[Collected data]
::::
(** C27: the handler calls [except] and [except_err] for an exception that has a name: the
    machine stops with the scheduler halted, and the screen shows the number of the task, the
    number and the name of the exception, the error code and the address that they are called
    with.  The exceptions 21 to 29, for which there is no name, and 30, the security exception,
    which the code looks up at 21, read behind the table.  (Which exceptions get here is up to
    [isr.s], which is not modelled: it has other handlers for 13 and 14, and calls [except_err] for
    6, which has no error code, so that the address is taken for one.) *)
Theorem exceptions_reported msg cur num nm err eip h m c
    (Hc : console_ok c) (Hm : messages_in m msg) (Hb : buffers_there m)
    (Hpid : 0 ≤ default 0 cur < 2 ^ 31) (Hnm : aget msg_names num = Some nm)
    (Herr : 0 ≤ err < 2 ^ 32) (Heip : 0 ≤ eip < 2 ^ 32) :
  (∃ m' c', except kprintf_buf str msg cur num eip (Machine h m c) = Ok (Machine 1 m' c') ∧
     showed c (panic_text (default 0 cur) (except_text num nm None eip)) c') ∧
  (∃ m' c', except_err kprintf_buf str msg cur num err eip (Machine h m c) = Ok (Machine 1 m' c') ∧
     showed c (panic_text (default 0 cur) (except_text num nm (Some err) eip)) c') ∧
  (∀ x, 21 ≤ x → except kprintf_buf str msg cur x eip (Machine h m c) = Fault ∧
     except_err kprintf_buf str msg cur x err eip (Machine h m c) = Fault).
Proof using apart str_pos.
  destruct Hm as [Hlen Hm]. destruct (Hm _ _ Hnm) as (p & Hp & Hp0 & Hcs). pose proof (aget_range _ _ _ Hnm) as Hr.
  change (len msg_names) with 21 in Hr.
  split; [|split].
  - destruct (except_text_ok num nm None eip Hnm) as [H1 H2]; [lia|done|lia|].
    unfold except. rewrite Hp. cbn [deref rbind].
    change (codes "int %d %s at 0x%x" ++ [10]) with (show (except_pieces [])).
    apply (panic_shows cur (except_pieces []) _ _ []); try done.
    + apply (bool_decide_unpack _). vm_compute. exact I.
    + unfold except_text. rewrite app_nil_l. apply lits_print, int_prints; [by left|lia|].
      apply lits_print, str_prints; [done..|]. apply lits_print, hex_prints; [done|]. apply prints_lit, prints_nil.
  - destruct (except_text_ok num nm (Some err) eip Hnm) as [H1 H2]; [lia|simpl; lia|lia|].
    unfold except_err. rewrite (proj2 (Z.eqb_neq num 30)) by lia. rewrite Hp. cbn [deref rbind].
    set (code := (Lit <$> codes " (0x") ++ int_conv (ch "x") :: (Lit <$> codes ")")).
    change (codes "int %d %s (0x%x) at 0x%x" ++ [10]) with (show (except_pieces code)).
    apply (panic_shows cur (except_pieces code) _ _ []); try done.
    + apply (bool_decide_unpack _). vm_compute. exact I.
    + unfold except_text. apply lits_print, int_prints; [by left|lia|]. apply lits_print, str_prints; [done..|].
      unfold code. rewrite <- !app_assoc. apply lits_print, hex_prints; [done|]. apply lits_print, lits_print, hex_prints; [done|].
      apply prints_lit, prints_nil.
  - assert (Hout : ∀ x, 21 ≤ x → aget msg x = None).
    { intros x Hx. unfold aget. rewrite (proj2 (Z.ltb_ge x 0)) by lia. apply lookup_ge_None_2. lia. }
    intros x Hx. unfold except, except_err. rewrite Hout by done. split; [done|].
    destruct (x =? 30); by rewrite Hout by lia.
Qed.
End handlers.
Lemma map_get_fold (l : list Finding) (m : list (string * RankedFinding)) (k : string) :
  map_get String.eqb (fold_left group_step l m) k
  = fold_left (absorb k) (group l k) (map_get String.eqb m k).
Proof.
  revert m. induction l as [| f t IH]; intro m; cbn [fold_left group filter];
    [reflexivity |].
  rewrite IH, map_get_group_step. fold (group t k).
  destruct (String.eqb (key_of f) k); reflexivity.
Qed.

Lemma fold_keys_nodup (l : list Finding) (m : list (string * RankedFinding)) :
  NoDup (map fst m) -> NoDup (map fst (fold_left group_step l m)).
Proof.
  revert m. induction l as [| f t IH]; intros m Hnd; cbn [fold_left];
    [exact Hnd |].
  apply IH. unfold Findings.group_step.
  destruct (map_get String.eqb m (key_of f)); apply map_set_nodup, Hnd.
Qed.

(** The record [r] merges the inputs [g], all of key [k]. *)
Record merged_from (k : string) (g : list Finding) (r : RankedFinding) : Prop := {
  mf_key : dedupeKey r = k;
  mf_sev_in : In (severity r) (map severity g);
  mf_sev_max : forall f, In f g -> (sev_rank (severity f) <= sev_rank (severity r))%nat;
  mf_conf_in : In (confidence r) (map clamped g);
  mf_conf_max : forall f, In f g -> num_le (clamped f) (confidence r);
  mf_roles : forall x, In x (supportingRoles r) <-> In x (map role g);
  mf_roles_nodup : NoDup (supportingRoles r)
}.

Lemma clamped_fin (f : Finding) : clamped f = Fin (ScoreSpec.clamp01 (confidence f)).
Proof. apply clampConfidence_spec. Qed.

Lemma num_le_refl_clamped (f : Finding) : num_le (clamped f) (clamped f).
Proof.
  rewrite clamped_fin. eexists _, _. repeat split. apply Qcle_refl.
Qed.

Lemma seed_merged (k : string) (f : Finding) :
  merged_from k [f] (seed f k (clamped f)).
Proof.
  constructor; cbn.
  - reflexivity.
  - left. reflexivity.
  - intros ? [<- | []]. apply le_n.
  - left. reflexivity.
  - intros ? [<- | []]. apply num_le_refl_clamped.
  - intro x. tauto.
  - repeat constructor. intros [].
Qed.

Lemma merge_merged (k : string) (g : list Finding) (c : RankedFinding) (f : Finding) :
  merged_from k g c -> merged_from k (g ++ [f]) (merge c f (clamped f)).
Proof.
  intros [Hk Hsi Hsm Hci Hcm Hr Hnd].
  destruct (higherSeverity_max (severity c) (severity f)) as [Hhs [Hh1 Hh2]].
  assert (Hconf : exists a b, confidence c = Fin a /\ clamped f = Fin b).
  { apply in_map_iff in Hci. destruct Hci as [f0 [E _]].
    rewrite <- E, !clamped_fin. eauto. }
  destruct Hconf as [a [b [Ea Eb]]].
  constructor; cbn [merge base severity confidence dedupeKey supportingRoles].
  - exact Hk.
  - rewrite map_app, in_app_iff. cbn.
    destruct Hhs as [-> | ->]; [left; exact Hsi | right; left; reflexivity].
  - intros f0 Hf0. apply in_app_iff in Hf0. destruct Hf0 as [H | [<- | []]].
    + specialize (Hsm _ H). lia.
    + exact Hh2.
  - rewrite map_app, in_app_iff. cbn. rewrite Ea, Eb. cbn [Math_max].
    destruct (Qcmax_cases a b) as [[-> _] | [-> _]].
    + right. left. reflexivity.
    + left. rewrite <- Ea. exact Hci.
  - intros f0 Hf0. rewrite Ea, Eb. cbn [Math_max].
    apply in_app_iff in Hf0. destruct Hf0 as [H | [<- | []]].
    + destruct (Hcm _ H) as [x [y [Ex [Ey Hxy]]]]. rewrite Ea in Ey.
      inversion Ey. subst y. exists x, (Qcmax a b). repeat split; [exact Ex |].
      destruct (Qcmax_cases a b) as [[-> L] | [-> L]];
        eauto using Qcle_trans.
    + exists b, (Qcmax a b). repeat split; [exact Eb |].
      destruct (Qcmax_cases a b) as [[-> L] | [-> L]];
        [apply Qcle_refl | exact L].
  - intro x. rewrite set_of_roles_in, map_app, !in_app_iff, Hr. cbn. tauto.
  - apply set_of_roles_nodup. constructor.
Qed.

Lemma absorb_fold (k : string) (g g0 : list Finding) (c : RankedFinding) :
  merged_from k g0 c ->
  exists r, fold_left (absorb k) g (Some c) = Some r /\ merged_from k (g0 ++ g) r.
Proof.
  revert g0 c. induction g as [| f t IH]; intros g0 c Hc; cbn [fold_left].
  - exists c. rewrite app_nil_r. auto.
  - cbn [absorb].
    destruct (IH (g0 ++ [f])%list _ (merge_merged k g0 c f Hc)) as [r [E Hr]].
    exists r. rewrite <- app_assoc in Hr. auto.
Qed.

Lemma absorb_group (k : string) (g : list Finding) :
  match fold_left (absorb k) g None with
  | None => g = []
  | Some r => g <> [] /\ merged_from k g r
  end.
Proof.
  destruct g as [| f t]; [reflexivity |].
  change (fold_left (absorb k) (f :: t) None)
    with (fold_left (absorb k) t (Some (seed f k (clamped f)))).
  destruct (absorb_fold k t [f] _ (seed_merged k f)) as [r [-> Hr]].
  split; [discriminate | exact Hr].
Qed.

Lemma group_nonempty (l : list Finding) (k : string) :
  group l k <> [] <-> In k (map key_of l).
Proof.
  unfold group. split.
  - intro H. destruct (filter _ l) as [| f t] eqn:E; [congruence |].
    assert (Hf : In f (filter (fun f => String.eqb (key_of f) k) l))
      by (rewrite E; left; reflexivity).
    apply filter_In in Hf. destruct Hf as [Hin Hk].
    apply String.eqb_eq in Hk. subst. apply in_map, Hin.
  - intros H E. apply in_map_iff in H. destruct H as [f [Hk Hin]].
    assert (Hf : In f (filter (fun f => String.eqb (key_of f) k) l))
      by (apply filter_In; split; [exact Hin | apply String.eqb_eq, Hk]).
    rewrite E in Hf. exact Hf.
Qed.

(** The table after the loop: unique keys, one entry per key of the input,
    each entry the merge of its group. *)
Lemma grouped_entries (l : list Finding) :
  let grouped := fold_left group_step l [] in
  NoDup (map fst grouped) /\
  (forall k, In k (map fst grouped) <-> In k (map key_of l)) /\
  (forall k r, In (k, r) grouped -> merged_from k (group l k) r).
Proof.
  cbn zeta.
  assert (Hnd : NoDup (map fst (fold_left group_step l []))).
  { apply fold_keys_nodup. constructor. }
  assert (Hget : forall k,
             match map_get String.eqb (fold_left group_step l []) k with
             | None => group l k = []
             | Some r => group l k <> [] /\ merged_from k (group l k) r
             end).
  { intro k. rewrite map_get_fold. cbn [map_get]. apply absorb_group. }
  split; [exact Hnd | split].
  - intro k. rewrite <- group_nonempty. specialize (Hget k).
    destruct (map_get String.eqb (fold_left group_step l []) k) eqn:E.
    + split; [tauto |]. intros _.
      apply map_get_in in E. apply (in_map fst) in E. exact E.
    + apply map_get_none in E. split; [tauto | congruence].
  - intros k r Hin. specialize (Hget k).
    rewrite (in_map_get _ _ _ Hnd Hin) in Hget. tauto.
Qed.
(** How a property of states goes through an edit: through the splits,
    through the deletion, and through the insertion. *)
Lemma edit_preserves (P Q : RGATreeSplit.t → Prop) (content : string)
    (editedAt : Ticket.t) :
  (∀ s node n k, wf s → P s → heap s !! node = Some n →
     0 < k < TextNode.contentLen n → P (split_state s node n k)) →
  (∀ s s', wf s → P s → same_shape s s' → P s') →
  (∀ s, wf s → P s → Q s) →
  (∀ s prev p, wf s → P s → heap s !! prev = Some p →
     content ≠ EmptyString →
     Q (insert_state s prev p editedAt content)) →
  ∀ s s' from to m caretPos deleted,
    wf s → P s →
    edit s from to m content editedAt = Ok (s', caretPos, deleted) →
    Q s'.
Proof.
  intros Hsplit Hshape Hnone Hinsert s s' from to m caretPos deleted Hwf HP H.
  destruct (edit_inv _ _ _ _ _ _ _ _ _ Hwf H) as (tr & Hes).
  destruct Hes as [Hfrom Hto Hbt Hspan _ _ _ Hdel Hwf1 Hwf2 Hwf3 Hlv Hno Hins].
  assert (∀ s0 s1 pos l r, wf s0 → P s0 →
            findTextNodeWithSplit s0 pos editedAt = Ok (s1, l, r) → P s1)
    as Hstep.
  { intros s0 s1 pos l r Hwf0 HP0 H0.
    destruct (findTextNodeWithSplit_inv _ _ _ _ _ _ Hwf0 H0)
      as (node & n & r0 & l1 & run & post & _ & Hn & Hs & _).
    destruct (splitTextNode_result _ _ _ _ _ Hwf0 Hs)
      as (n' & Hn' & [[-> _]|(Hk & -> & _)]); [exact HP0|].
    apply Hsplit; auto. }
  pose proof (Hstep _ _ _ _ _ Hwf HP Hfrom) as HP1.
  pose proof (Hstep _ _ _ _ _ Hwf1 HP1 Hto) as HP2.
  destruct (findBetween_candidates _ _ _ _ Hwf2 Hspan) as [Hnd Hv].
  pose proof (same_shape_deleteNodes _ _ _ _ _ _ Hnd Hv Hdel) as Hss.
  pose proof (Hshape _ _ Hwf2 HP2 Hss) as HP3.
  destruct (decide (content = EmptyString)) as [Hc|Hc].
  - destruct (Hno Hc) as [-> _]. apply Hnone; assumption.
  - destruct (Hins Hc) as (p & Hp & -> & _).
    apply (Hinsert _ _ _ Hwf3 HP3 Hp Hc).
Qed.
(** * Micro:bit device commands: the line interpreter of microbit_V2026.01.1

    A shallow embedding of [process_command], the command interpreter that
    the board runs on every line received over the serial link or the
    Bluetooth UART, in both encodings found in the source file (the
    TypeScript one and the MakeCode-Python one), together with the
    properties the specification states about it.

    Strings are [string] (one [ascii] per character of the ASCII wire
    format); numbers are integers or NaN; the hardware is seen through the
    sequence of calls the interpreter makes to it. *)

From Stdlib Require Import String Ascii List ZArith Bool Arith Lia.
From Stdlib Require Import DecimalString.
Import ListNotations.

Local Open Scope list_scope.
Local Open Scope string_scope.

(** ** Strings as the runtime sees them *)

Module Str.

(** White space of [String.trim], restricted to ASCII: tab, line feed,
    line tab, form feed, carriage return and space. *)
Definition is_whitespace (c : ascii) : bool :=
  let n := nat_of_ascii c in
  ((9 <=? n)%nat && (n <=? 13)%nat) || (n =? 32)%nat.

(** [toLowerCase] on one character: 'A'..'Z' are moved to 'a'..'z'. *)
Definition lower_char (c : ascii) : ascii :=
  let n := nat_of_ascii c in
  if (65 <=? n)%nat && (n <=? 90)%nat then ascii_of_nat (n + 32) else c.
(** The map that [find_or_allocate_eeprom_space] leaves is the one it got,
    or that one without the key of the node, or one of these after a call
    of [auto_allocate] for the serialized size. *)
Lemma find_or_allocate_shape self m :
  let m' := snd (find_or_allocate_eeprom_space self m) in
  m' = m ∨ m' = delitem (generate_id (base self)) m
  ∨ ∃ sz m0, 0 < sz
      ∧ (m0 = m ∨ m0 = delitem (generate_id (base self)) m)
      ∧ m' = snd (auto_allocate (generate_id (base self)) sz m0).
Proof.
  unfold find_or_allocate_eeprom_space. em_unfold. cbn zeta.
  destruct (serializable self && persistent (base self)
            && contains (generate_id (base self)) m).
  - destruct (data m !! generate_id (base self)) as [o|]; [|by left].
    destruct (get_serialized_size self) as [e|sz] eqn:Hz; [by left|].
    destruct (size o =? sz); [by left|].
    right. right. exists sz, (delitem (generate_id (base self)) m).
    split; [by eapply serialized_size_nonneg|]. split; [by right|].
    by destruct (auto_allocate _ _ _) as [[?|?] ?].
  - destruct (persistent (base self)); [|by left].
    destruct (get_serialized_size self) as [e|sz] eqn:Hz; [by left|].
    right. right. exists sz, m.
    split; [by eapply serialized_size_nonneg|]. split; [by left|].
    by destruct (auto_allocate _ _ _) as [[?|?] ?].
Qed.

Lemma find_or_allocate_wf self m :
  map_wf m → map_wf (snd (find_or_allocate_eeprom_space self m)).
Proof.
  intros Hwf.
  destruct (find_or_allocate_shape self m) as [->|[->|(sz & m0 & Hsz & Hm0 & ->)]];
    [done|by apply delitem_wf|].
  apply auto_allocate_wf; [lia|]. destruct Hm0 as [->| ->]; [done|by apply delitem_wf].
Qed.

Lemma find_or_allocate_map_frame self m :
  map_frame m (snd (find_or_allocate_eeprom_space self m)).
Proof.
  destruct (find_or_allocate_shape self m) as [->|[->|(sz & m0 & Hsz & Hm0 & ->)]].
  - apply map_frame_refl.
  - unfold map_frame. cbn. repeat split. lia.
  - eapply map_frame_trans; [|apply auto_allocate_frame; lia].
    destruct Hm0 as [->| ->]; [apply map_frame_refl|].
    unfold map_frame. cbn. repeat split. lia.
Qed.

(** *** Properties of the map kept by the whole traversal *)

Lemma keeps_map_bind I {A B} (c : EM EmitState A) (k : A → EM EmitState B) :
  keeps_map I c → (∀ a, keeps_map I (k a)) → keeps_map I (c ≫= k).
Proof.
  intros Hc Hk st HI. specialize (Hc st HI). em_unfold.
  destruct (c st) as [[e|a] s1]; cbn in *; [done|]. by apply Hk.
Qed.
::::
» Work required
Only one stretch of the data above is needed. Restate it word for word, from the line containing "- reflexivity." through the line containing "eauto using Qcle_trans.", both ends included.

» Answer box
  - reflexivity.
  - left. reflexivity.
  - intros ? [<- | []]. apply le_n.
  - left. reflexivity.
  - intros ? [<- | []]. apply num_le_refl_clamped.
  - intro x. tauto.
  - repeat constructor. intros [].
Qed.

Lemma merge_merged (k : string) (g : list Finding) (c : RankedFinding) (f : Finding) :
  merged_from k g c -> merged_from k (g ++ [f]) (merge c f (clamped f)).
Proof.
  intros [Hk Hsi Hsm Hci Hcm Hr Hnd].
  destruct (higherSeverity_max (severity c) (severity f)) as [Hhs [Hh1 Hh2]].
  assert (Hconf : exists a b, confidence c = Fin a /\ clamped f = Fin b).
  { apply in_map_iff in Hci. destruct Hci as [f0 [E _]].
    rewrite <- E, !clamped_fin. eauto. }
  destruct Hconf as [a [b [Ea Eb]]].
  constructor; cbn [merge base severity confidence dedupeKey supportingRoles].
  - exact Hk.
  - rewrite map_app, in_app_iff. cbn.
    destruct Hhs as [-> | ->]; [left; exact Hsi | right; left; reflexivity].
  - intros f0 Hf0. apply in_app_iff in Hf0. destruct Hf0 as [H | [<- | []]].
    + specialize (Hsm _ H). lia.
    + exact Hh2.
  - rewrite map_app, in_app_iff. cbn. rewrite Ea, Eb. cbn [Math_max].
    destruct (Qcmax_cases a b) as [[-> _] | [-> _]].
    + right. left. reflexivity.
    + left. rewrite <- Ea. exact Hci.
  - intros f0 Hf0. rewrite Ea, Eb. cbn [Math_max].
    apply in_app_iff in Hf0. destruct Hf0 as [H | [<- | []]].
    + destruct (Hcm _ H) as [x [y [Ex [Ey Hxy]]]]. rewrite Ea in Ey.
      inversion Ey. subst y. exists x, (Qcmax a b). repeat split; [exact Ex |].
      destruct (Qcmax_cases a b) as [[-> L] | [-> L]];
        eauto using Qcle_trans.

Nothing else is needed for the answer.